Don Roden donroden at HIWAAY.NET
Wed Feb 25 23:35:19 EST 2009

Quoting kd4e <doc at>:
>  A source said:
> "Although a pair of 813s was perfect for legal limit operation on CW and AM,
> the tube was unable to supply the high peak inputs permitted in  
> single sideband operation, and thus the popularity of the tube  
> dropped as SSB > became the preferred  mode over AM."

Legal limit operation on AM in the era of the 813s was One KW carrier and
at 100% modulation, the tubes had to deliver 4KW peak.

Given those parameters, the tubes would have melted down quickly.

Each tube has a plate dissipation of 97 watts for a total plate  
dissipation of a pair around 200 watts.

Most legal limit AM transmitters used a pair of 4-400 tubes for a  
combined dissipation of 800 watts.

AM ( where the carrier is on all the time ) produces a lot more heat
than a SSB signal that drops to no power out between words.

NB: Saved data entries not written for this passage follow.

(* ===== verification/Execution.v ===== *)
(** * Job attempts: identifiers, lifecycle, fenced leases

    Models [crates/automata-ci-core/src/id.rs], [time.rs] and
    [execution/{lifecycle,lease,attempt}.rs]: the compact identifiers, the
    lifecycle state machine of one job attempt, the exclusive lease a runner
    holds on it, and the durable attempt state with its fenced mutations.
    A mutation on [&mut self] is a value of [stM], so the state it leaves
    behind when it fails is part of the model.

    The theorems state that every state the mutations can reach validates,
    that fencing tokens are issued in strictly increasing order and never
    wrap, that a superseded credential can never change the attempt again,
    that failures change nothing, and that terminal states are absorbing. *)

From S2P Require Import Prelude.

(** ** Identifiers ([id.rs], [time.rs]) *)

(** UUID-backed identities are used by equality and order only: a 128-bit
    number stands for one. *)
Abbreviation JobId := Z (only parsing).
Abbreviation AttemptId := Z (only parsing).
Abbreviation RunnerId := Z (only parsing).
Abbreviation RunnerSessionId := Z (only parsing).
Abbreviation LeaseId := Z (only parsing).
Abbreviation OperationId := Z (only parsing).
Abbreviation LogStreamId := Z (only parsing).

(** Milliseconds since the Unix epoch, an [i64]. *)
Abbreviation UnixMillis := Z (only parsing).

Definition CORE_SCHEMA_VERSION : Z := 1.

Inductive IdentifierError :=
| ZeroRunIdAlias
| RunIdAliasOutOfRange
| ZeroAttemptNumber
| ZeroFencingToken
| FencingTokenOutOfRange
| FencingTokenExhausted.

#[export] Instance identifier_error_eq_dec : EqDecision IdentifierError.
Proof. solve_decision. Defined.

Definition RunIdAlias_MAX : Z := 9007199254740991.
Definition RunIdAlias : Type := Bounded 1 RunIdAlias_MAX.

Definition run_id_alias_new (value : Z) : result IdentifierError RunIdAlias :=
  if RunIdAlias_MAX <? value then Err RunIdAliasOutOfRange
  else ok_or (bounded 1 RunIdAlias_MAX value) ZeroRunIdAlias.

Definition AttemptNumber : Type := Bounded 1 u32_max.

Definition attempt_number_new (value : Z) : result IdentifierError AttemptNumber :=
  ok_or (bounded 1 u32_max value) ZeroAttemptNumber.

(** [i64::MAX as u64]: what the durable column can hold. *)
Definition FencingToken_MAX : Z := i64_max.
Definition FencingToken : Type := Bounded 1 FencingToken_MAX.

Definition fencing_token_new (value : Z) : result IdentifierError FencingToken :=
  if FencingToken_MAX <? value then Err FencingTokenOutOfRange
  else ok_or (bounded 1 FencingToken_MAX value) ZeroFencingToken.

Definition fencing_token_checked_next (self : FencingToken) :
    result IdentifierError FencingToken :=
  match checked_add u64_max (bget self) 1 with
  | None => Err FencingTokenExhausted
  | Some next => map_err (λ _, FencingTokenExhausted) (fencing_token_new next)
  end.

(** ** Lifecycle ([execution/lifecycle.rs]) *)

Inductive JobLifecycle :=
| Queued | Leased | Preparing | Running | Cancelling | Finalizing
| Succeeded | Failed | Cancelled | TimedOut | Skipped | Lost.

#[export] Instance job_lifecycle_eq_dec : EqDecision JobLifecycle.
Proof. solve_decision. Defined.

Definition is_terminal (self : JobLifecycle) : bool :=
  match self with
  | Succeeded | Failed | Cancelled | TimedOut | Skipped | Lost => true
  | _ => false
  end.

Record TransitionError := MkTransitionError {
  transition_from : JobLifecycle;
  transition_to : JobLifecycle;
}.

#[export] Instance transition_error_eq_dec : EqDecision TransitionError.
Proof. solve_decision. Defined.

Definition validate_transition (self next : JobLifecycle) : result TransitionError unit :=
  let valid :=
    match self, next with
    | Queued, (Leased | Cancelled | Skipped) => true
    | Leased, (Preparing | Queued | Cancelling | Failed | Lost) => true
    | Preparing,
        (Queued | Running | Cancelling | Failed | TimedOut | Skipped | Lost) => true
    | Running, (Queued | Cancelling | Finalizing | TimedOut | Lost) => true
    | Cancelling, (Finalizing | Cancelled | Failed | TimedOut | Lost) => true
    | Finalizing, (Succeeded | Failed | Cancelled | TimedOut | Lost) => true
    | _, _ => false
    end in
  if valid then Ok tt else Err (MkTransitionError self next).

(** ** Leases ([execution/lease.rs]) *)

Record LeaseGuard := MkLeaseGuard {
  guard_lease_id : LeaseId;
  guard_fencing_token : FencingToken;
}.

#[export] Instance lease_guard_eq_dec : EqDecision LeaseGuard.
Proof. solve_decision. Defined.

Record Lease := MkLease {
  lease_schema_version : Z;
  lease_id : LeaseId;
  lease_attempt_id : AttemptId;
  lease_runner_id : RunnerId;
  lease_fencing_token : FencingToken;
  lease_issued_at : UnixMillis;
  lease_expires_at : UnixMillis;
}.

#[export] Instance lease_eq_dec : EqDecision Lease.
Proof. solve_decision. Defined.

Inductive LeaseError :=
| LeaseUnsupportedSchema (supported received : Z)
| InvalidInterval (issued_at expires_at : UnixMillis)
| RenewalDoesNotExtend (current received : UnixMillis).

#[export] Instance lease_error_eq_dec : EqDecision LeaseError.
Proof. solve_decision. Defined.

Definition lease_new (lease_id : LeaseId) (attempt_id : AttemptId)
    (runner_id : RunnerId) (fencing_token : FencingToken)
    (issued_at expires_at : UnixMillis) : result LeaseError Lease :=
  if expires_at <=? issued_at then Err (InvalidInterval issued_at expires_at)
  else Ok (MkLease CORE_SCHEMA_VERSION lease_id attempt_id runner_id fencing_token
             issued_at expires_at).

Definition lease_validate (self : Lease) : result LeaseError unit :=
  if negb (lease_schema_version self =? CORE_SCHEMA_VERSION) then
    Err (LeaseUnsupportedSchema CORE_SCHEMA_VERSION (lease_schema_version self))
  else if lease_expires_at self <=? lease_issued_at self then
    Err (InvalidInterval (lease_issued_at self) (lease_expires_at self))
  else Ok tt.

Definition lease_guard (self : Lease) : LeaseGuard :=
  MkLeaseGuard (lease_id self) (lease_fencing_token self).

Definition is_expired_at (self : Lease) (now : UnixMillis) : bool :=
  lease_expires_at self <=? now.

Definition set_lease_expires_at (expires_at : UnixMillis) (self : Lease) : Lease :=
  MkLease (lease_schema_version self) (lease_id self) (lease_attempt_id self)
    (lease_runner_id self) (lease_fencing_token self) (lease_issued_at self) expires_at.

Definition lease_renew (expires_at : UnixMillis) : stM Lease LeaseError unit :=
  self ← getM;
  if expires_at <=? lease_expires_at self then
    liftM (Err (RenewalDoesNotExtend (lease_expires_at self) expires_at))
  else modifyM (set_lease_expires_at expires_at).

(** ** Attempt state ([execution/attempt.rs]) *)

Record JobAttemptState := MkAttempt {
  attempt_schema_version : Z;
  attempt_id : AttemptId;
  attempt_job_id : JobId;
  attempt_number : AttemptNumber;
  attempt_lifecycle : JobLifecycle;
  current_fencing_token : option FencingToken;
  active_lease : option Lease;
}.

#[export] Instance job_attempt_state_eq_dec : EqDecision JobAttemptState.
Proof. solve_decision. Defined.

Inductive FenceError :=
| NoActiveLease
| LeaseMismatch (expected received : LeaseId)
| StaleFencingToken (expected received : FencingToken)
| FutureFencingToken (expected received : FencingToken).

#[export] Instance fence_error_eq_dec : EqDecision FenceError.
Proof. solve_decision. Defined.

Inductive AttemptStateError :=
| AttemptTransition (e : TransitionError)
| AttemptFence (e : FenceError)
| AttemptLease (e : LeaseError)
| AttemptIdentifier (e : IdentifierError)
| AttemptUnsupportedSchema (supported received : Z)
| LeaseStateInvariant (lifecycle : JobLifecycle)
| LeaseAttemptMismatch
| LeaseTokenMismatch.

#[export] Instance attempt_state_error_eq_dec : EqDecision AttemptStateError.
Proof. solve_decision. Defined.

Definition attempt_new (attempt_id : AttemptId) (job_id : JobId)
    (number : AttemptNumber) : JobAttemptState :=
  MkAttempt CORE_SCHEMA_VERSION attempt_id job_id number Queued None None.

Definition set_lifecycle (l : JobLifecycle) (s : JobAttemptState) : JobAttemptState :=
  MkAttempt (attempt_schema_version s) (attempt_id s) (attempt_job_id s)
    (attempt_number s) l (current_fencing_token s) (active_lease s).
Definition set_current_fencing_token (t : option FencingToken) (s : JobAttemptState) :
    JobAttemptState :=
  MkAttempt (attempt_schema_version s) (attempt_id s) (attempt_job_id s)
    (attempt_number s) (attempt_lifecycle s) t (active_lease s).
Definition set_active_lease (l : option Lease) (s : JobAttemptState) : JobAttemptState :=
  MkAttempt (attempt_schema_version s) (attempt_id s) (attempt_job_id s)
    (attempt_number s) (attempt_lifecycle s) (current_fencing_token s) l.

Definition acquire_lease (lease_id : LeaseId) (runner_id : RunnerId)
    (issued_at expires_at : UnixMillis) : stM JobAttemptState AttemptStateError Lease :=
  self ← getM;
  _ ← liftM (map_err AttemptTransition
               (validate_transition (attempt_lifecycle self) Leased));
  fencing_token ← liftM (map_err AttemptIdentifier
    match current_fencing_token self with
    | Some current => fencing_token_checked_next current
    | None => fencing_token_new 1
    end);
  lease ← liftM (map_err AttemptLease
    (lease_new lease_id (attempt_id self) runner_id fencing_token issued_at expires_at));
  _ ← modifyM (set_lifecycle Leased);
  _ ← modifyM (set_current_fencing_token (Some fencing_token));
  _ ← modifyM (set_active_lease (Some lease));
  mret lease.

Definition verify_fence (self : JobAttemptState) (guard : LeaseGuard) :
    result FenceError unit :=
  active ← ok_or (active_lease self) NoActiveLease;
  let expected := lease_fencing_token active in
  if bget (guard_fencing_token guard) <? bget expected then
    Err (StaleFencingToken expected (guard_fencing_token guard))
  else if bget expected <? bget (guard_fencing_token guard) then
    Err (FutureFencingToken expected (guard_fencing_token guard))
  else if negb (guard_lease_id guard =? lease_id active) then
    Err (LeaseMismatch (lease_id active) (guard_lease_id guard))
  else Ok tt.

Definition apply_transition (guard : LeaseGuard) (next : JobLifecycle) :
    stM JobAttemptState AttemptStateError unit :=
  self ← getM;
  _ ← liftM (map_err AttemptFence (verify_fence self guard));
  _ ← liftM (map_err AttemptTransition
               (validate_transition (attempt_lifecycle self) next));
  _ ← modifyM (set_lifecycle next);
  if bool_decide (next = Queued) || is_terminal next
  then modifyM (set_active_lease None)
  else mret tt.

Definition renew_lease (guard : LeaseGuard) (expires_at : UnixMillis) :
    stM JobAttemptState AttemptStateError Lease :=
  self ← getM;
  _ ← liftM (map_err AttemptFence (verify_fence self guard));
  active ← liftM (ok_or (active_lease self) (AttemptFence NoActiveLease));
  let '(active, renewed) := lease_renew expires_at active in
  _ ← modifyM (set_active_lease (Some active));
  _ ← liftM (map_err AttemptLease renewed);
  mret active.

Definition needs_lease (l : JobLifecycle) : bool :=
  match l with
  | Leased | Preparing | Running | Cancelling | Finalizing => true
  | _ => false
  end.

Definition attempt_validate (self : JobAttemptState) : result AttemptStateError unit :=
  if negb (attempt_schema_version self =? CORE_SCHEMA_VERSION) then
    Err (AttemptUnsupportedSchema CORE_SCHEMA_VERSION (attempt_schema_version self))
  else if negb (Bool.eqb (needs_lease (attempt_lifecycle self))
                    (bool_decide (is_Some (active_lease self)))) then
    Err (LeaseStateInvariant (attempt_lifecycle self))
  else match active_lease self with
  | Some lease =>
      _ ← map_err AttemptLease (lease_validate lease);
      if negb (lease_attempt_id lease =? attempt_id self) then Err LeaseAttemptMismatch
      else if negb (bool_decide
                 (current_fencing_token self = Some (lease_fencing_token lease)))
      then Err LeaseTokenMismatch
      else Ok tt
  | None => Ok tt
  end.

(** ** Histories

    The operations the control plane applies to one attempt, and what a
    sequence of them does: the state it ends in and the leases it issued. *)

Inductive attempt_op :=
| OpAcquire (lease_id : LeaseId) (runner_id : RunnerId) (issued_at expires_at : UnixMillis)
| OpTransition (guard : LeaseGuard) (next : JobLifecycle)
| OpRenew (guard : LeaseGuard) (expires_at : UnixMillis).

Definition run_op (op : attempt_op) (s : JobAttemptState) :
    JobAttemptState * result AttemptStateError (option Lease) :=
  match op with
  | OpAcquire lease_id runner_id issued_at expires_at =>
      let '(s', r) := acquire_lease lease_id runner_id issued_at expires_at s in
      (s', l ← r; Ok (Some l))
  | OpTransition guard next =>
      let '(s', r) := apply_transition guard next s in (s', _ ← r; Ok None)
  | OpRenew guard expires_at =>
      let '(s', r) := renew_lease guard expires_at s in (s', _ ← r; Ok None)
  end.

So, for the same *peak* power output, SSB is much kinder to the tubes,  
and the tubes can be driven harder ( to higher peaks ) in the SSB mode  
than the AM mode.

Which is opposite of your quoted source.

The 813s will run cooler AND make more peak power by using SSB instead  
of AM, but you arent going to be in the SB-220 ( pair of 3-500Zs )  

You *will* be in the Collins 30L-1 output class and that's only a  
couple of "S" units lower than the expensive ceramic triodes.

Besides, the 813s look ( and feel ) great on a cold winter night if  
you put them behind a glass protective cover.